Quantifying the essential aspects of the lactation curve in an efficient and consistent way enables use of statistical methods in the study of many interesting and economically important questions, and increases our power to to detect and analyze factors influencing dairy productivity. MilkBot® models milk production as an equation with four parameters, each with a distinct meaning. These parameter values encapsulate the unique shape of a lactation curve, so that by observing parameter values we can make inferences about health and productivity. Alternatively, MilkBot can calculate such traditional attributes as time and magnitude of peak production, persistence of production, and cumulative or projected production.
Each MilkBot® parameter describes an aspect of the shape of the lactation curve, and is independent of other parameter values. It is reasonable to hypothesize that particular environmental factors, or particular interventions, will have characteristic effects on parameter values. This remains to be proven, but it is important to understand the individual meanings of the four MilkBot®parameters.
"Milkbot.Scale" (or "Scale") calculates an abstract overall capacity to produce milk, and can be expressed in units like pounds, kilograms, or liters. It can be calculated at any point in the lactation, from one or more milkweights. It is a theoretical maximum that is never quite reached in normal conditions, somewhat higher than actual peak daily milk. If the Milkbot.Scale increases by 10%, then predicted production increases by 10% for each day of the lactation. Peak milk and cumulative milk yield are also influenced by the shape of the curve, which is controlled by the other three parameters .
Milkbot.Ramp" (or "Ramp") measures how steeply milk production rises after calving, and is expressed in "days". If a cow comes into milk slowly, she will have a high Ramp value. Ramp values are useful in exploring transition management.
Milkbot.Offset" (or "Offset") measures the time between the day of calving and the beginning of lactation in a physiological sense. Changes in offset shift the curve to the left or right, and are measured in days. Without daily milk weights or large data sets, it is difficult to differentiate between the effects of offset and ramp parameters. For this reason, we often prefer the reduced parameter, peak day, a statistic influenced by both ramp and offset values. Both Ramp and Offset have their largest influence in the pre-peak portion of the lactation curve.
Milkbot.Persistence" (or "persistence") is a measure of the natural decline in production, expressed as a half-life. If a cow had persistence of 300 days, then she would be expected to drop in milk by 50% every 300 days. Infinite persistence would mean no drop at all. The effect of Milkbot.persistence in early lactation is obscured by the larger effects of ramp and offset parameters, but it dominates in late lactation. It also has a small effect on the peak day statistic.

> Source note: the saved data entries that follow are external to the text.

(** The low byte of the timer's LVT entry. *)
Lemma timer_lvt_vector {BC : BitCrates} {BL : BitCratesLaws} lvt vector :
  0 ≤ lvt → 0 ≤ vector < 2 ^ 8 → bits_of (timer_lvt lvt vector) 0 8 = vector.
Proof.
  intros Hl Hv. apply Z.bits_inj'. intros j Hj. rewrite bits_of_testbit, Z.add_0_l, timer_lvt_testbit by lia.
  rewrite <-(Z.mod_small vector (2 ^ 8)) at 2 by done. rewrite Z.testbit_mod_pow2 by lia. by destruct (j <? 8).
Qed.

Lemma handlers_expect_codes v h : handler_of v = Some h → with_error_code h = pushes_error_code v.
Proof.
  unfold handler_of, find_handler, vectors. cbn [find fst].
  repeat (case (Z.eqb_spec _ v); [intros <- [= <-]; reflexivity|intros _]). done.
Qed.

(** ** Theorems *)

(** C7: interrupt setup. After [init] and [init_cpu] both 8259 controllers are
    masked; the IDTR covers the 256 gates of the table in memory; each vector
    with a handler has a present interrupt gate to its trampoline with the
    kernel's code segment and every other vector has no gate; an exception
    with an error code has a trampoline that expects one, and no other has; the
    local APIC's timer is set to the vector of the timer's trampoline; and
    interrupts are turned on last, after the IDT is loaded. *)
Theorem interrupt_setup {BC : BitCrates} {BL : BitCratesLaws} {Dev PDev Io} {AD : ApicDevice Dev} {PD : PortDevice PDev}
    {XI : X86IoApic Io} tramp idt_addr cs (s : IntState Dev PDev Io) :
  gs_idt s = Idt_new → 0 ≤ cs < 2 ^ 16 → (∀ h, 0 ≤ tramp h < 2 ^ 64) → (∀ i d, 0 ≤ (mmio_read i d).1) →
  Z.land (as_u32 (rdmsr IA32_APIC_BASE (apic_dev (gs_apic s)))) 0xffff0000 ≠ 0 →
  wp (init tramp cs;; init_cpu idt_addr) (λ _ s',
      (∃ v1 v2, port_log (gs_ports s') = port_log (gs_ports s) ++
         [EvIn PIC1_DATA v1; EvIn PIC2_DATA v2; EvOut PIC1_DATA 0xff; EvOut PIC2_DATA 0xff]) ∧
      (∀ mem v, holds mem idt_addr (Idt_bytes (gs_idt s')) → 0 ≤ v < 256 →
         fetch_gate mem (gs_idtr s').1 (gs_idtr s').2 v = Some
           match handler_of v with
           | Some h => mkGate (tramp h) cs 0 (gate_type_to_u8 Int32) 0 true
           | None => mkGate 0 0 0 0 0 false
           end) ∧
      (∀ v h, handler_of v = Some h → with_error_code h = pushes_error_code v) ∧
      (∃ old lvt, apic_log (gs_apic s') = old ++ [EvMmioWrite XAPIC_LVT_TIMER lvt] ∧
         bits_of lvt 0 8 = IRQ_OFFSET + IRQ_TIMER ∧ handler_of (bits_of lvt 0 8) = Some HTimer) ∧
      gs_if s' = true ∧ gs_log s' = gs_log s ++ [EvLidt idt_addr 4095; EvStiSetup]) s.
Proof.
  intros Hidt Hc Ht Hrd Hb. eapply wp_mono; [by apply setup_spec|]. intros _ s2 (s1 & H1 & H2).
  pose proof (id_wired _ _ _ _ H1) as Hw.
  assert (gs_idtr s2 = (idt_addr, 4095)) as Hidtr.
  { rewrite (cd_idtr _ _ _ H2). unfold Idt_load, size_of_Idt. by rewrite (proj1 Hw). }
  split_and!.
  - rewrite (cd_ports _ _ _ H2). apply (id_ports _ _ _ _ H1).
  - intros mem v Hm Hv. rewrite (cd_idtr _ _ _ H2). apply wired_gate; try done. by rewrite <-(cd_idt _ _ _ H2).
  - apply handlers_expect_codes.
  - destruct (cd_apic _ _ _ H2) as (b & lvt & Hlog & _ & Hd). eexists _, _. split.
    { rewrite Hlog. apply (app_assoc _ [_; _; _; _] [_]). }
    assert (0 ≤ lvt) by (destruct Hd as [d ->]; apply Hrd). rewrite timer_lvt_vector by lia. done.
  - apply (cd_if _ _ _ H2).
  - by rewrite (cd_log _ _ _ H2), (id_log _ _ _ _ H1), Hidtr.
Qed.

Actual milk production on a given day is predicted by these four parameter values. Because each parameter has a known effect on the shape of the curve, it is easy to understand what changes in parameter values mean in terms of their effect on milk production. It is also straightforward to hypothesize what effect a given intervention might have on individual parameter values.
In many circumstances, understanding of parameters can be simplified by use of "reduced parameters" such as "Day of Peak Milk", a calculated value mainly influenced by Ramp and Offset values, but also slightly influenced by Persistence. Since Day of Peak Milk is also directly observable, it is a more natural expression of lactation curve shape than the primary parameter values which underlie it, and sufficiently precise for most applications.